Cambiar la imagen del islam
Con decenas de millones de individuos originarios de países musulmanes, el islam se ha convertido en una realidad humana y de culto en Europa. Aún no se trata de una realidad cultural totalmente europea. Los miedos y rechazos que suscita expresan, paradójicamente, que este injerto está calando. No es sólo Europa la que cambiará al contacto con el islam, sino el propio islam el que mutará profundamente lejos de sus lugares de origen. Los medios de comunicación, como corresponde a su trabajo, se concentran en las formas extremas de la presencia musulmana en el Viejo Continente: el velo (y ahora el burka), los grupos salafistas, la fiesta del sacrificio del cordero, la desvalorización del estatus de las mujeres…

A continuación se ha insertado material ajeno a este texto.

(* ===== verification/Tool.v ===== *)
(** * Tool descriptions and results

    [workflow-runtime/src/tool.rs] and the call types of
    [workflow-runtime/src/bridge.rs]: what a registered tool declares and what
    a call returns.  Schemas are JSON values; generating and validating them
    is [schemars]' and [jsonschema]'s. *)

From S2P Require Import Prelude.
From S2P Require Import Hashing.
From S2P Require Import Json.
From S2P Require Import Policy.

(*| runtime/tool.rs 197-200 ToolProvenance *)
Record ToolProvenance := mk_ToolProvenance { tool_id : string; tool_version : string }.
#[export] Instance ToolProvenance_eq_dec : EqDecision ToolProvenance.
Proof. solve_decision. Defined.

(*| runtime/tool.rs 170-179 ToolFailure *)
Inductive ToolFailure := InvalidInputFailure | NotFound | Unavailable | Internal.

(*| runtime/tool.rs 50-76 ToolEnvelope *)
Inductive ToolEnvelope (T : Type) :=
| Success (payload : T) (provenance : ToolProvenance)
    (next_offset : option Z) (artifact_id : option string)
| Empty (provenance : ToolProvenance)
| Failure (failure : ToolFailure) (provenance : ToolProvenance).
Arguments Success {T} payload provenance next_offset artifact_id.
Arguments Empty {T} provenance.
Arguments Failure {T} failure provenance.

(*| runtime/tool.rs 103-125 ToolEnvelope::map_payload *)
Definition map_payload {T U : Type} (f : T → U) (e : ToolEnvelope T) : ToolEnvelope U :=
  match e with
  | Success payload p off art => Success (f payload) p off art
  | Empty p => Empty p
  | Failure failure p => Failure failure p
  end.

(*| runtime/tool.rs 128-139 ToolEnvelope::with_artifact *)
Definition with_artifact {T : Type} (id : string) (offset : option Z)
    (e : ToolEnvelope T) : ToolEnvelope T :=
  match e with
  | Success payload p _ _ => Success payload p offset (Some id)
  | e => e
  end.

(*| runtime/tool.rs 142-147 ToolEnvelope::next_offset *)
Definition envelope_next_offset {T : Type} (e : ToolEnvelope T) : option Z :=
  match e with Success _ _ off _ => off | _ => None end.

(*| runtime/tool.rs 150-155 ToolEnvelope::artifact_id *)
Definition envelope_artifact_id {T : Type} (e : ToolEnvelope T) : option string :=
  match e with Success _ _ _ art => art | _ => None end.

(*| runtime/tool.rs 158-164 ToolEnvelope::provenance *)
Definition envelope_provenance {T : Type} (e : ToolEnvelope T) : ToolProvenance :=
  match e with Success _ p _ _ | Empty p | Failure _ p => p end.

(*| runtime/tool.rs 716-720 ToolFlags *)
Record ToolFlags := mk_ToolFlags {
  read_only : bool;
  concurrency_safe : bool;
  idempotent : bool
}.

(*| runtime/tool.rs 685-691 ToolIdempotency *)
Inductive ToolIdempotency := NotRequired | StableKey.
#[export] Instance ToolIdempotency_eq_dec : EqDecision ToolIdempotency.
Proof. solve_decision. Defined.

(*| runtime/tool.rs 478-493 ToolRegistration *)
Record ToolRegistration `{JsonText} := mk_ToolRegistration {
  name : string;
  provenance : ToolProvenance;
  input_schema : Value;
  handler_output_schema : Value;
  output_schema : Value;
  flags : ToolFlags;
  required_capabilities : list SandboxCapability;
  required_scopes : list string;
  timeout_ms : Z;
  inline_output_limit_bytes : Z;
  paging : bool;
  idempotency : ToolIdempotency;
  implementation_digest : string
}.

(*| runtime/bridge.rs 441-464 ToolBridgeErrorKind *)
Inductive ToolBridgeErrorKind :=
| UnknownTool | DuplicateTool | BridgeCapabilityDenied | SandboxDenied
| ApprovalDenied | InvalidInput | ProvenanceMismatch | HandlerFailed
| OutputTooLarge | ArtifactFailed | IdempotencyRequired.
#[export] Instance ToolBridgeErrorKind_eq_dec : EqDecision ToolBridgeErrorKind.
Proof. solve_decision. Defined.

(*| runtime/bridge.rs 23-28 ToolCall *)
Record ToolCall `{JsonText} := mk_ToolCall {
  call_name : string;
  call_id : string;
  call_actor : string;
  call_arguments : Value
}.

Arguments mk_ToolRegistration {_} name provenance input_schema handler_output_schema
  output_schema flags required_capabilities required_scopes timeout_ms
  inline_output_limit_bytes paging idempotency implementation_digest.
Arguments mk_ToolCall {_} call_name call_id call_actor call_arguments.

(** The outcome of foreign code called in the same thread: it returns, or it
    panics and unwinds. *)
Inductive called (A : Type) := Returned (a : A) | Panicked.
Arguments Returned {A} a.
Arguments Panicked {A}.

(** What a bridge promises its clients: the registered names with their
    read-only flags, and a dispatch that may panic. *)
Class Bridge `{JsonText} (B : Type) := {
  tool_names : B → list string;
  registered_read_only : B → string → bool;
  dispatch : B → ToolCall →
    B * called (result ToolBridgeErrorKind (ToolEnvelope Value))
}.
(*| review/review_loop.rs 1154-1179 validate_config *)
Definition validate_config {E : Type} (config : ReviewLoopConfig) :
    result (ReviewLoopError E) unit :=
  if str_is_empty (rubric config)
    || negb (valid_free_text (rubric config))
    || existsb (λ e, str_is_empty (evidence_id e) || has_control (evidence_id e)
                     || negb (valid_free_text (evidence_content e))) (evidence config)
    || existsb (λ tool, str_is_empty tool || has_control tool) (config_tools config)
    || (negb (bool_decide (config_tools config = [])) &&
        bool_decide (execution_boundary config = None))
    || match execution_boundary config with
       | Some allowed => existsb (λ tool, negb (existsb (str_eqb tool) allowed))
                           (config_tools config)
       | None => false
       end
  then Err InvalidConfiguration else Ok tt.

(*| review/review_loop.rs 1186-1195 validation_review *)
Definition validation_review {E : Type} (validation : ValidationReport) :
    result (ReviewLoopError E) ReviewResult :=
  map_err (λ _ : ReviewError Empty_set, InvalidValidationReport)
    (ReviewResult_new REVIEW_SCHEMA_VERSION_V1 Revise
       "deterministic validation requires repair" (report_defects validation)
       0x3FF0000000000000).

(*| review/review_loop.rs 1292-1304 review_output_is_bound *)
Definition review_output_is_bound (review : ReviewResult)
    (evidence : list SelectedEvidence) : bool :=
  let ids : gset string := list_to_set (map evidence_id evidence) in
  if bool_decide (verdict review = Revise) && bool_decide (defects review = [])
  then false
  else forallb (λ defect,
    (negb (bool_decide (verdict review = Revise)) ||
     negb (bool_decide (evidence_refs defect = []))) &&
    forallb (λ reference, bool_decide (reference ∈ ids)) (evidence_refs defect))
    (defects review).

(*| review/review_loop.rs 1350-1357 severity_rank *)
Definition severity_rank (s : ReviewSeverity) : Z :=
  match s with Info => 0 | Warning => 1 | Error => 2 | Critical => 3 end.

(** The derived order of [(String, u8)]: by text, then by number. *)
Definition pair_le (a b : string * Z) : Prop :=
  String.le (fst a) (fst b) ∧ (fst a = fst b → (snd a ≤ snd b)%Z).
#[export] Instance pair_le_dec : RelDecision pair_le := λ a b, _.

(*| review/review_loop.rs 1341-1348 defect_fingerprint *)
Definition defect_fingerprint (ds : list ReviewDefect) : list (string * Z) :=
  merge_sort pair_le (map (λ d, (code d, severity_rank (severity d))) ds).

(** The streak state: [last_defects] and [same_defect_rounds]. *)
Record streak := mk_streak {
  last_defects : option (list (string * Z));
  same_defect_rounds : Z
}.

(*| review/review_loop.rs 1306-1339 observe_defects *)
Definition observe_defects (ds : list ReviewDefect) (max_same_defect_rounds : Z)
    (s : streak) : streak * bool :=
  let current := defect_fingerprint ds in
  if bool_decide (current = []) then (s, false)
  else
    let same_codes :=
      match last_defects s with
      | Some previous =>
          bool_decide (length previous = length current) &&
          forallb (λ pc, str_eqb (fst (fst pc)) (fst (snd pc))) (zip previous current)
      | None => false
      end in
    let severity_dropped :=
      match last_defects s with
      | Some previous =>
          existsb (λ pc, (snd (snd pc) <? snd (fst pc))%Z) (zip previous current)
      | None => false
      end in
    if same_codes && negb severity_dropped then
      match checked_add (same_defect_rounds s) 1 with
      | None => (s, true)
      | Some next_rounds =>
          (mk_streak (Some current) next_rounds, (max_same_defect_rounds <? next_rounds)%Z)
      end
    else (mk_streak (Some current) 0, (max_same_defect_rounds <? 0)%Z).

(*| review/review_loop.rs 1378-1381 budget_exhausted *)
Definition budget_exhausted (m : ReviewLoopMetrics) (config : ReviewLoopConfig) : bool :=
  ((max_model_turns config <=? model_turns (cost m)) ||
   (max_tool_calls config <=? tool_calls (cost m)))%Z.

(*| review/review_loop.rs 1383-1386 budget_overrun *)
Definition budget_overrun (m : ReviewLoopMetrics) (config : ReviewLoopConfig) : bool :=
  ((max_model_turns config <? model_turns (cost m)) ||
   (max_tool_calls config <? tool_calls (cost m)))%Z.

(** ** The tool budget *)

(*| review/review_loop.rs 141-144 ReviewerToolBudgetState *)
Record ToolBudget := mk_ToolBudget { remaining : Z; consumed : Z }.

(*| review/review_loop.rs 147-154 ReviewerToolBudget::new *)
Definition ToolBudget_new (max_tool_calls : Z) : ToolBudget := mk_ToolBudget max_tool_calls 0.

(** The critical sections on the budget's mutex never panic, so the lock is
    never poisoned. *)
(*| review/review_loop.rs 156-169 ReviewerToolBudget::reserve *)
Definition reserve (b : ToolBudget) : ToolBudget * bool :=
  if (remaining b =? 0)%Z then (b, false)
  else match checked_add (consumed b) 1 with
       | None => (b, false)
       | Some consumed => (mk_ToolBudget (u64_sub (remaining b) 1) consumed, true)
       end.

(*| review/review_loop.rs 1359-1376 record_response_cost *)
Definition record_response_cost (m : ReviewLoopMetrics) (reported : ReviewCost)
    (tool_budget : ToolBudget) : option ReviewLoopMetrics :=
  let billed_model_turns := Z.max (model_turns reported) 1 in
  cost ← cost_checked_add (cost m) (mk_ReviewCost billed_model_turns 0);
  Some (set_cost (with_tool_calls cost (consumed tool_budget)) m).

(** ** Authorities and callbacks *)

(** A lease is [Mutex<bool>]: open, closed, or poisoned by a panic inside a
    dispatch, which holds the lock. *)
Inductive lease := LeaseOpen | LeaseClosed | LeasePoisoned.

(*| review/review_loop.rs 253-259 ReviewerAuthority *)
Record ReviewerAuthority := mk_ReviewerAuthority {
  authority_tools : list string;
  has_boundary : bool;
  reviewer_session_id : string;
  has_tool_budget : bool;
  authority_lease : lease
}.

Definition set_lease (l : lease) (a : ReviewerAuthority) : ReviewerAuthority :=
  mk_ReviewerAuthority (authority_tools a) (has_boundary a) (reviewer_session_id a)
    (has_tool_budget a) l.

(*| review/review_loop.rs 272-276 ReviewerAuthority::close *)
Definition close_lease (l : lease) : lease :=
  match l with LeasePoisoned => LeasePoisoned | _ => LeaseClosed end.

Estos mismos medios señalan con menos frecuencia las transformaciones relativamente importantes del islam europeo en una sola generación: aceptación mayoritaria del principio laico, evolución de la estructura familiar, emergencia de nuevas élites, sin duda mucho más reivindicativas pero también más integradas, una renovación espiritual que privilegia la interioridad individual por encima de la exterioridad colectiva. Nada de ello nos impide decir que las comunidades de origen musulmán instaladas en Europa deben asumir un papel más activo para que su imagen no se degrade hasta el punto de que su integración se vuelva aún más problemática.

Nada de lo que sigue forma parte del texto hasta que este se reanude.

(* ===== verification/Search.v ===== *)
(** * Graph traversals

    The traversals of [workflow-compiler/src/lib.rs] on index-based adjacency
    lists: the worklist search behind [reachability_from] and the second pass of
    [cyclic_components], and the explicit-stack depth-first search of its first
    pass.  Every index stored in an adjacency list is in range (the adjacency is
    built from positions of the node list), so the code's indexing does not
    panic and a lookup out of range, [[]] or [false] here, is not made. *)

From stdpp Require Import relations.
From S2P Require Import Prelude.

(*| compiler/lib.rs 439-439 Adjacency *)
Definition Adjacency : Type := list (list nat).

Definition edge (adj : Adjacency) (u v : nat) : Prop := v ∈ adj !!! u.
(** Every target is the position of a node. *)
Definition wf_adj (adj : Adjacency) : Prop :=
  ∀ u v, edge adj u v → u < length adj ∧ v < length adj.
(** [marks[v]] of a [Vec<bool>]. *)
Definition marked (marks : list bool) (v : nat) : bool := default false (marks !! v).

(** ** Definitions *)

(** [for &next in nexts { if !marks[next] { marks[next] = true; put(next) } }]. *)
Fixpoint visit (put : nat → list nat → list nat) (nexts : list nat) (marks : list bool)
    (work : list nat) : list bool * list nat :=
  match nexts with
  | [] => (marks, work)
  | next :: nexts =>
      if marked marks next then visit put nexts marks work
      else visit put nexts (<[next := true]> marks) (put next work)
  end.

Las palabras se quedan cortas. La integración debe ser el ideal de todos quienes desean instalarse de forma parcial o duradera en un país. Las reglas de la hospitalidad han de aplicarse primero a quienes aspiran a vivir en tierra de otro. Es evidente que muchos de los pertenecientes a la primera ola de inmigración no creen que esta problemática les concierna. Se sienten –y están en lo cierto– franceses, suizos, españoles… No obstante, las élites de esas comunidades tienen el deber de explicar a esos jóvenes que Francia, por ejemplo, no nació a mediados del siglo pasado, que aunque las élites galas se encomienden mucho más a la Revolución Francesa o a la laicidad de principios del siglo XX, las raíces de Francia son mucho más profundas que todo eso. La integración no consiste en la asimilación y la negación de los propios orígenes.

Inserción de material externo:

Lemma liveness_checks_Ok :
  liveness_checks nodes entry forward reverse = Ok tt ↔
  (∀ id, id ∈ ids → rtc (ir_edge ir) (ir_entry ir) id) ∧
  (∀ n, n ∈ nodes → tc (ir_edge ir) (irn_id n) (irn_id n) →
    (∃ bound, irn_max_visits n = Some bound ∧ bound ≠ 0%Z) ∧
    (irn_kind n = IrAction → irn_idempotent n = true)) ∧
  (∀ id, id ∈ ids →
    ∃ t, t ∈ nodes ∧ irn_kind t = IrTerminal ∧ rtc (ir_edge ir) id (irn_id t)).
Proof.
  unfold liveness_checks. fold seeds. cbv zeta.
  rewrite reject_bind_Ok, fmap_None, unreachable_None.
  rewrite ensure_bind_Ok, for_each_bind_Ok, cycles_spec.
  rewrite reject_Ok, fmap_None, find_None_iff.
  assert (Hcan : (∀ id, id ∈ ids → rtc (ir_edge ir) (ir_entry ir) id) →
    (∀ x, x ∈ seq 0 (length nodes) →
       marked (reachability entry forward) x &&
       negb (marked (reachability_from seeds reverse) x) = false) ↔
    (∀ id, id ∈ ids →
      ∃ t, t ∈ nodes ∧ irn_kind t = IrTerminal ∧ rtc (ir_edge ir) id (irn_id t))).
  { intros Hall. setoid_rewrite andb_false_iff. setoid_rewrite negb_false_iff. split.
    - intros Hx id [v Hv]%list_elem_of_lookup. apply (can_reach_spec v id Hall Hv).
      destruct (Hx v) as [Hr|]; [|exfalso|done].
      + apply elem_of_seq. rewrite <-ids_length. apply lookup_lt_Some in Hv. lia.
      + apply not_marked in Hr. apply Hr, (reachable_spec v id Hv), Hall.
        by eapply list_elem_of_lookup_2.
    - intros Ht x Hx%elem_of_seq. right.
      destruct (lookup_lt_is_Some_2 ids x) as [a Ha]; [rewrite ids_length; lia|].
      apply (can_reach_spec x a Hall Ha), Ht. by eapply list_elem_of_lookup_2. }
  split.
  - intros (Hall & _ & Hc & Hx). split_and!; [done|done|by apply Hcan].
  - intros (Hall & Hc & Ht). split_and!; [done| |done|by apply Hcan].
    destruct (Ht (ir_entry ir)) as (t & [v Hv]%list_elem_of_lookup & Hk & _).
    { by eapply list_elem_of_lookup_2. }
    assert (Hin : v ∈ seeds) by (apply elem_of_seeds; eauto).
    destruct seeds; [by apply elem_of_nil in Hin|done].
Qed.

Lemma position_Some {A} (p : A → bool) l i :
  position p l = Some i → ∃ x, l !! i = Some x ∧ p x = true.
Proof.
  unfold position. intros ([j x] & Hf & [= <-])%fmap_Some.
  apply list_find_Some in Hf as (Hj & Hx & _). eauto.
Qed.

Lemma unreachable_Some index :
  position negb (reachability entry forward) = Some index →
  id_at nodes index ∈ ids ∧ ¬ rtc (ir_edge ir) (ir_entry ir) (id_at nodes index).
Proof.
  intros (b & Hb & Hn)%position_Some.
  assert (Hlt : index < length ids).
  { rewrite ids_length, <-Hlenf. apply lookup_lt_Some in Hb.
    unfold reachability in Hb. destruct (reachability_from_spec [entry] forward Hwff) as [Hl _]; [|lia].
    intros s ->%list_elem_of_singleton. rewrite Hlenf, <-ids_length. by eapply lookup_lt_Some. }
  apply lookup_lt_is_Some_2 in Hlt as [a Ha]. apply ids_lookup in Ha as Hn'.
  destruct Hn' as (n & Hnode & <-). unfold id_at. rewrite Hnode. cbn.
  split; [by eapply list_elem_of_lookup_2|]. rewrite <-(reachable_spec index (irn_id n) Ha).
  unfold marked. rewrite Hb. by destruct b.
Qed.

Lemma cycle_ids c :
  c ∈ cyclic_components forward reverse →
  (∀ v, v ∈ c → is_Some (nodes !! v)) ∧
  ∃ id, id ∈ ids ∧ tc (ir_edge ir) id id ∧
    ∀ other, other ∈ map (id_at nodes) c ↔
      other ∈ ids ∧ rtc (ir_edge ir) id other ∧ rtc (ir_edge ir) other id.
Proof.
  intros Hc.
  assert (Hfl : ∀ u v, edge reverse u v ↔ edge forward v u) by (intros u v; apply Hflip).
  destruct (cyclic_components_spec forward reverse) as (H1 & _); [done|done|congruence|done|].
  apply H1 in Hc as (_ & x & Hx & Hv).
  assert (Hin : ∀ v, v ∈ c → is_Some (nodes !! v)).
  { intros v Hvc. apply Hv in Hvc as [Hxv _]. apply lookup_lt_is_Some_2. rewrite <-Hlenf.
    apply rtc_inv_r in Hxv as [->|(y & _ & He)]; [|by apply Hwff in He as [??]].
    by inversion Hx as [? ? He|? ? ? He]; subst; apply Hwff in He as [??]. }
  split; [done|].
  assert (Hxc : x ∈ c) by (apply Hv; split; apply rtc_refl).
  destruct (Hin x Hxc) as [n Hn].
  assert (Hid : ids !! x = Some (irn_id n)) by (apply ids_lookup; eauto).
  exists (irn_id n). split_and!; [by eapply list_elem_of_lookup_2|by eapply tc_transfer|].
  intros other. rewrite list_elem_of_fmap. split.
  - intros (v & -> & Hvc). destruct (Hin v Hvc) as [m Hm]. unfold id_at. rewrite Hm. cbn.
    assert (Hidm : ids !! v = Some (irn_id m)) by (apply ids_lookup; eauto).
    apply Hv in Hvc as [Hxv Hvx].
    split_and!; [by eapply list_elem_of_lookup_2|by eapply rtc_transfer..].
  - intros ([v Hvi]%list_elem_of_lookup & Hto & Hfrom). exists v.
    split.
    + apply ids_lookup in Hvi as (m & Hm & <-). unfold id_at. by rewrite Hm.
    + apply Hv. split; by eapply rtc_transfer.
Qed.
(*| compiler/runtime_plan.rs 365-370 PlanResolutionErrorKind *)
Inductive PlanResolutionErrorKind := MissingBinding | AmbiguousBinding | CapabilityWidening | InvalidBinding.
(*| compiler/runtime_plan.rs 373-377 PlanResolutionError *)
Record PlanResolutionError := mk_PlanResolutionError {
  pe_kind : PlanResolutionErrorKind; pe_category : option BindingCategory; pe_node : option string }.

(*| compiler/runtime_plan.rs 661-666 registry_error_kind *)
Definition registry_error_kind (kind : RegistryResolutionErrorKind) : PlanResolutionErrorKind :=
  match kind with RegistryMissing => MissingBinding | RegistryAmbiguous => AmbiguousBinding end.

(** *** The fingerprint *)

(*| compiler/runtime_plan.rs 691-697 binding_fingerprint *)
Definition binding_fingerprint (b : ResolvedBinding) : Value :=
  Object [("id", VString (rb_id b)); ("version", VString (rb_version b));
          ("metadata_identity", VString (metadata_identity b))].
(*| compiler/runtime_plan.rs 538-541 ResolvedRuntimePlan::resolve *)
Definition role_str (role : IrModelRole) : string :=
  match role with IrWorker => "worker" | IrReviewer => "reviewer" end.
(*| compiler/runtime_plan.rs 677-682 NodeBindingFingerprint *)
Definition node_fingerprint (b : ResolvedNodeBinding) : Value :=
  Object [("role", VString (role_str (rn_role b))); ("model", binding_fingerprint (rn_model b));
          ("tools", Array (map binding_fingerprint (rn_tools b)));
          ("skills", Array (map binding_fingerprint (rn_skills b)))].
(*| compiler/runtime_plan.rs 669-674 PlanFingerprint *)
Definition PlanFingerprint (ir_hash : string) (nodes : gmap string ResolvedNodeBinding)
    (groups : list (BindingCategory * list ResolvedBinding)) (capabilities : CapabilitySet) : Value :=
  Object [("ir_hash", VString ir_hash);
          ("node_bindings", Object (map (λ '(id, b), (id, node_fingerprint b)) (btree_entries nodes)));
          ("bindings", Object (map (λ '(c, l), (category_str c, Array (map binding_fingerprint l))) groups));
          ("capabilities", Array (map VString capabilities))].
(*| compiler/runtime_plan.rs 705-707 hash_json *)
Definition hash_json (value : Value) : string := encode_hex (sha256 (compact value)).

Sólo significa no poner de relieve, y de modo ostentativo, lo que distingue a uno de aquellos a quienes desea pertenecer de pleno derecho. Los orígenes de las poblaciones surgidas de la inmigración son ya lo bastante visibles como para sobreañadirles el velo, el burka, las barbas hirsutas, el sacrificio del cordero y la oración en la calle. Hay que afirmar estas verdades, y también deben hacerlo los países de origen de estas comunidades. Cultivar particularismos culturales, además de ser nefasto, dificulta las verdaderas reivindicaciones de esas poblaciones: la igualdad de derechos y deberes y la supresión de toda discriminación legal o mental. La presencia del islam en Europa no debe considerarse una afirmación identitaria, ni mucho menos una venganza histórica.
El islam de Europa tiene que ser distinto del nuestro. Muchos intelectuales musulmanes procedentes de la inmigración o de conversiones individuales ya están reflexionando sobre esos problemas. La maduración de esta reflexión tomará tiempo. ¿Cómo pasar de una concepción de una religión mayoritaria, de práctica colectiva y con pretensiones de regir la esfera pública, a una religión minoritaria cuya práctica se ceda al libre albedrío del individuo, sin pretensión alguna de administrar el ámbito social? Éste es el desafío planteado al islam de Europa. Si se afronta con inteligencia, su imagen en Europa cambiará y costará menos aceptarlo.